As the days went on, John shut his eyes to the pictures in the gallery as he passed through it. A mute suspense and reproach seemed to hang about the whole place. The Velasquez and the Titian peered at him. Tempest of the Red Hand clutched his sword-hilt uneasily. Mieris' old Dutch-woman seemed to have lost her interest in selling her marvellous string of onions to the little boy. Ribalta's Spanish Jesuit fingered the red cross of Santiago embroidered on his breast, and looked askance at John.
John turned back many times from the library door. The new books which he had had bound in exact reproduction of a beautiful old missal of the Tempest collection, and for the arrival of which he had been eagerly waiting, remained untouched in their packing-cases. He could not look at them.
Once he went into the dining-hall, unused when he was alone, and opened one of the ponderous shutters. The rich light pierced the solemn gloom, catching the silver sconces on the wall and the silver figures standing in the carved niches above the fireplace.

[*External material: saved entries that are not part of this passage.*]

(* ===== verification/Tuning.v ===== *)
(** * KCP/smux tuning (tcputil/tcputil.go)

    The package variables are the record [globals]; the environment is a finite
    map; kcp-go is a parameter of [newKCPOverPacketConn]: the results of its
    calls are given by a [kcp_env], and the calls made are recorded. *)

From S2P Require Import Prelude GoStrings.

Module Tuning.

Definition maxKCPWindow : Z := 8192.
Definition minKCPMTU : Z := 50.
Definition kcpXmitBufferSize : Z := 1500.
Definition kcpCryptHeaderSize : Z := 20.
Definition kcpFECHeaderSize : Z := 8.

(** ** Forward error correction profiles *)

Definition validateFECShards (dataShards parityShards : Z) : result unit :=
  if (dataShards =? 0) && (parityShards =? 0) then Ok ()
  else if (dataShards <=? 0) || (parityShards <=? 0) then
    Err (errorf (str "data and parity shards must both be positive, or both zero"))
  else if (dataShards >? 256) || (parityShards >? 256) || (dataShards >? 256 - parityShards) then
    Err (errorf (str "data and parity shards must total at most 256"))
  else Ok ().

Definition parseFEC (v : bytes) : result (Z * Z) :=
  let v := TrimSpace v in
  if bool_decide (v = []) then Ok (0, 0)
  else
    match split_on ":"%char v with
    | [l; r] =>
        match Atoi (TrimSpace l), Atoi (TrimSpace r) with
        | Ok d, Ok p =>
            if (d =? 0) && (p =? 0) then Ok (0, 0)
            else if (d <=? 0) || (p <=? 0) then
              Err (errorf (str "data and parity shards must both be positive, or both zero"))
            else let? _ := validateFECShards d p in Ok (d, p)
        | _, _ => Err (errorf (str "data and parity shards must be integers"))
        end
    | _ => Err (errorf (str "expected data:parity"))
    end.

Definition maxKCPMTU (dataShards parityShards : Z) : Z :=
  let maxMTU := kcpXmitBufferSize - kcpCryptHeaderSize in
  if (dataShards >? 0) && (parityShards >? 0) then maxMTU - kcpFECHeaderSize else maxMTU.

(** ** The package variables and their initialisation *)

Record globals := Globals {
  KCPWindow : Z; KCPInterval : Z; KCPNoDelay : Z; KCPResend : Z; KCPNC : Z;
  KCPMtu : Z; SmuxRecvBuf : Z; SmuxStreamBuf : Z;
  kcpDataShards : Z; kcpParityShards : Z;
  tuningEnvErrors : list goerror;
}.

#[export] Instance globals_eta : Eta globals := λ g,
  Globals (KCPWindow g) (KCPInterval g) (KCPNoDelay g) (KCPResend g) (KCPNC g)
    (KCPMtu g) (SmuxRecvBuf g) (SmuxStreamBuf g) (kcpDataShards g) (kcpParityShards g)
    (tuningEnvErrors g).

Definition parseEnvInt (v : bytes) : result Z := Atoi (TrimSpace v).

(** [envInt] and [envFEC] read the environment and append to
    [tuningEnvErrors], threaded as [errs]. *)
Definition envInt (env : gmap bytes bytes) (key : bytes) (def : Z) (errs : list goerror)
  : Z * list goerror :=
  match env !! key with
  | None => (def, errs)
  | Some v =>
      if bool_decide (TrimSpace v = []) then (def, errs)
      else match parseEnvInt v with
           | Err e => (def, errs ++ [errorf_w (key ++ str " must be an integer: ") e])
           | Ok n => (n, errs)
           end
  end.

Definition envFEC (env : gmap bytes bytes) (key : bytes) (errs : list goerror)
  : Z * Z * list goerror :=
  match env !! key with
  | None => (0, 0, errs)
  | Some v =>
      if bool_decide (TrimSpace v = []) then (0, 0, errs)
      else match parseFEC v with
           | Err e => (0, 0, errs ++ [errorf_w (key ++ str ": ") e])
           | Ok (d, p) => (d, p, errs)
           end
  end.

Definition init_globals (env : gmap bytes bytes) : globals :=
  let '(window, e) := envInt env (str "VK_TURN_KCP_WND") 256 [] in
  let '(interval, e) := envInt env (str "VK_TURN_KCP_INTERVAL") 20 e in
  let '(nodelay, e) := envInt env (str "VK_TURN_KCP_NODELAY") 1 e in
  let '(resend, e) := envInt env (str "VK_TURN_KCP_RESEND") 2 e in
  let '(nc, e) := envInt env (str "VK_TURN_KCP_NC") 1 e in
  let '(mtu, e) := envInt env (str "VK_TURN_KCP_MTU") 1200 e in
  let '(recv, e) := envInt env (str "VK_TURN_SMUX_RECVBUF") (4 * 1024 * 1024) e in
  let '(stream, e) := envInt env (str "VK_TURN_SMUX_STREAMBUF") (1 * 1024 * 1024) e in
  let '(d, p, e) := envFEC env (str "VK_TURN_KCP_FEC") e in
  Globals window interval nodelay resend nc mtu recv stream d p e.

Definition FECShards (g : globals) : Z * Z := (kcpDataShards g, kcpParityShards g).

(** The [kcp-fec] flag function of [registerTuningFlags]. *)
Definition kcp_fec_flag (v : bytes) (g : globals) : result globals :=
  let? '(dataShards, parityShards) := parseFEC v in
  Ok (g <| kcpDataShards := dataShards |> <| kcpParityShards := parityShards |>).

(** ** Validation *)

Record tuningValues := TuningValues {
  window : Z; interval : Z; nodelay : Z; resend : Z; nc : Z; mtu : Z;
  smuxRecv : Z; smuxStream : Z; dataShards : Z; parityShards : Z;
}.

Definition currentTuningValues (g : globals) : tuningValues :=
  TuningValues (KCPWindow g) (KCPInterval g) (KCPNoDelay g) (KCPResend g) (KCPNC g)
    (KCPMtu g) (SmuxRecvBuf g) (SmuxStreamBuf g) (kcpDataShards g) (kcpParityShards g).

Definition when (b : bool) (e : goerror) : list goerror := if b then [e] else [].

Definition range_text (lo hi : Z) : bytes := Itoa lo ++ str ".." ++ Itoa hi.

Definition validateTuning_errs (v : tuningValues) : list goerror :=
  when ((window v <? 1) || (window v >? maxKCPWindow))
    (errorf (str "kcp-window must be in " ++ range_text 1 maxKCPWindow)) ++
  when ((interval v <? 10) || (interval v >? 5000))
    (errorf (str "kcp-interval must be in 10..5000 ms")) ++
  when (negb (nodelay v =? 0) && negb (nodelay v =? 1))
    (errorf (str "kcp-nodelay must be 0 or 1")) ++
  when ((resend v <? 0) || (resend v >? MaxInt32))
    (errorf (str "kcp-resend must be in " ++ range_text 0 MaxInt32)) ++
  when (negb (nc v =? 0) && negb (nc v =? 1))
    (errorf (str "kcp-nc must be 0 or 1")) ++
  match validateFECShards (dataShards v) (parityShards v) with
  | Ok _ => []
  | Err e => [errorf_w (str "kcp-fec: ") e]
  end ++
  let maxMTU := maxKCPMTU (dataShards v) (parityShards v) in
  when ((mtu v <? minKCPMTU) || (mtu v >? maxMTU))
    (errorf (str "kcp-mtu must be in " ++ range_text minKCPMTU maxMTU ++
             str " for the selected FEC profile")) ++
  when ((smuxRecv v <? 1) || (smuxRecv v >? MaxInt32))
    (errorf (str "smux-recvbuf must be in " ++ range_text 1 MaxInt32)) ++
  (if (smuxStream v <? 1) || (smuxStream v >? MaxInt32) then
     [errorf (str "smux-streambuf must be in " ++ range_text 1 MaxInt32)]
   else when (smuxStream v >? smuxRecv v)
     (errorf (str "smux-streambuf must not exceed smux-recvbuf"))).

Definition validateTuning (v : tuningValues) : option goerror :=
  errors_join (validateTuning_errs v).

Definition ValidateTuning (g : globals) : option goerror :=
  errors_join (tuningEnvErrors g ++
    match validateTuning (currentTuningValues g) with Some e => [e] | None => [] end).

Definition TuningSummary (g : globals) : bytes :=
  let fec := if (kcpDataShards g >? 0) && (kcpParityShards g >? 0)
             then Itoa (kcpDataShards g) ++ str ":" ++ Itoa (kcpParityShards g)
             else str "off" in
  str "kcp[wnd=" ++ Itoa (KCPWindow g) ++
  str " interval=" ++ Itoa (KCPInterval g) ++
  str " nodelay=" ++ Itoa (KCPNoDelay g) ++
  str " resend=" ++ Itoa (KCPResend g) ++
  str " nc=" ++ Itoa (KCPNC g) ++
  str " mtu=" ++ Itoa (KCPMtu g) ++
  str " fec=" ++ fec ++ str "] smux[recv=" ++ Itoa (SmuxRecvBuf g) ++
  str " stream=" ++ Itoa (SmuxStreamBuf g) ++ str "]".

(** ** The bonded window *)

Definition bondedKCPWindow (baseWindow pathCount : Z) : Z :=
  let baseWindow := if baseWindow <? 1 then 1 else baseWindow in
  if baseWindow >=? maxKCPWindow then maxKCPWindow
  else
    let pathCount := if pathCount <? 1 then 1 else pathCount in
    if pathCount >? Z.quot maxKCPWindow baseWindow then maxKCPWindow
    else wrap_int (baseWindow * pathCount).

Definition BondedKCPWindow (g : globals) (pathCount : Z) : Z :=
  bondedKCPWindow (KCPWindow g) pathCount.

(** ** KCP sessions

    [kcp_env] holds the results kcp-go returns to this code; [kcp_call] is the
    log of the calls the code makes. *)

Record kcp_env := KcpEnv {
  res_NewNoneBlockCrypt : option goerror;
  res_ServeConn : option goerror;
  res_SetDeadline : option goerror;
  res_AcceptKCP : option goerror;
  res_NewConn2 : option goerror;
  res_SetMtu : Z → bool;
}.

Inductive kcp_call :=
  | CallNewNoneBlockCrypt
  | CallServeConn (d p : Z)
  | CallListenerDeadline (after : Z)
  | CallAcceptKCP
  | CallNewConn2 (d p : Z)
  | CallSetNoDelay (nodelay interval resend nc : Z)
  | CallSetWindowSize (snd rcv : Z)
  | CallSetMtu (mtu : Z)
  | CallSetACKNoDelay (b : bool)
  | CallClose.

#[export] Instance kcp_call_eq_dec : EqDecision kcp_call.
Proof. solve_decision. Defined.

(** A call that may fail: it is logged, then its error ends the function. *)
Definition kcp_try (call : kcp_call) (res : option goerror)
  (k : result unit * list kcp_call) : result unit * list kcp_call :=
  match res with
  | Some e => (Err e, [call])
  | None => (k.1, call :: k.2)
  end.

Definition kcp_log (calls : list kcp_call) (k : result unit * list kcp_call)
  : result unit * list kcp_call := (k.1, calls ++ k.2).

"You will not give us up," they seemed to say; and the little cavalier turned to his lady with a shake of his head.
As John closed the shutter his eyes fell on the Tempest motto on the pane, "Je le feray durant ma vie;" and it stabbed him like a knife.
He went out into the open air like one pursued, and paced in the dead forest waiting for the spring. All he had held so sacred meant nothing then—nothing, nothing, nothing. The Tempest motto, round which he had bound his life, round which his most solemn convictions and aspirations had grown up, had nothing to do with him. He had been mocked. He, a nameless bastard, the offspring of a mere common intrigue, had been fooled into believing that he was John Tempest, the head of one of the greatest families in England; that Overleigh belonged to him and he to it as entirely as—nay, more than—his own hands and feet and eyes.
It was as if he had been acting a serious part to the best of his ability on a stage with many others, and suddenly they had all dropped their masks and were grinning at him with satyr faces in grotesque attitudes, and he found that he alone had mistaken a screaming farce, of which he was the butt, for a drama of which he had imagined himself one of the principal figures.
John laughed a harsh wild laugh under the solemn overarching trees. Everything, himself included, had undergone a hideous distortion. His whole life was dislocated. His faith in God and man wavered. The key-stone of his existence was gone from the arch, and the stones struck him as they fell round him. The confusion was so great that for the first few days he was incapable of action, incapable of reflection, incapable of anything.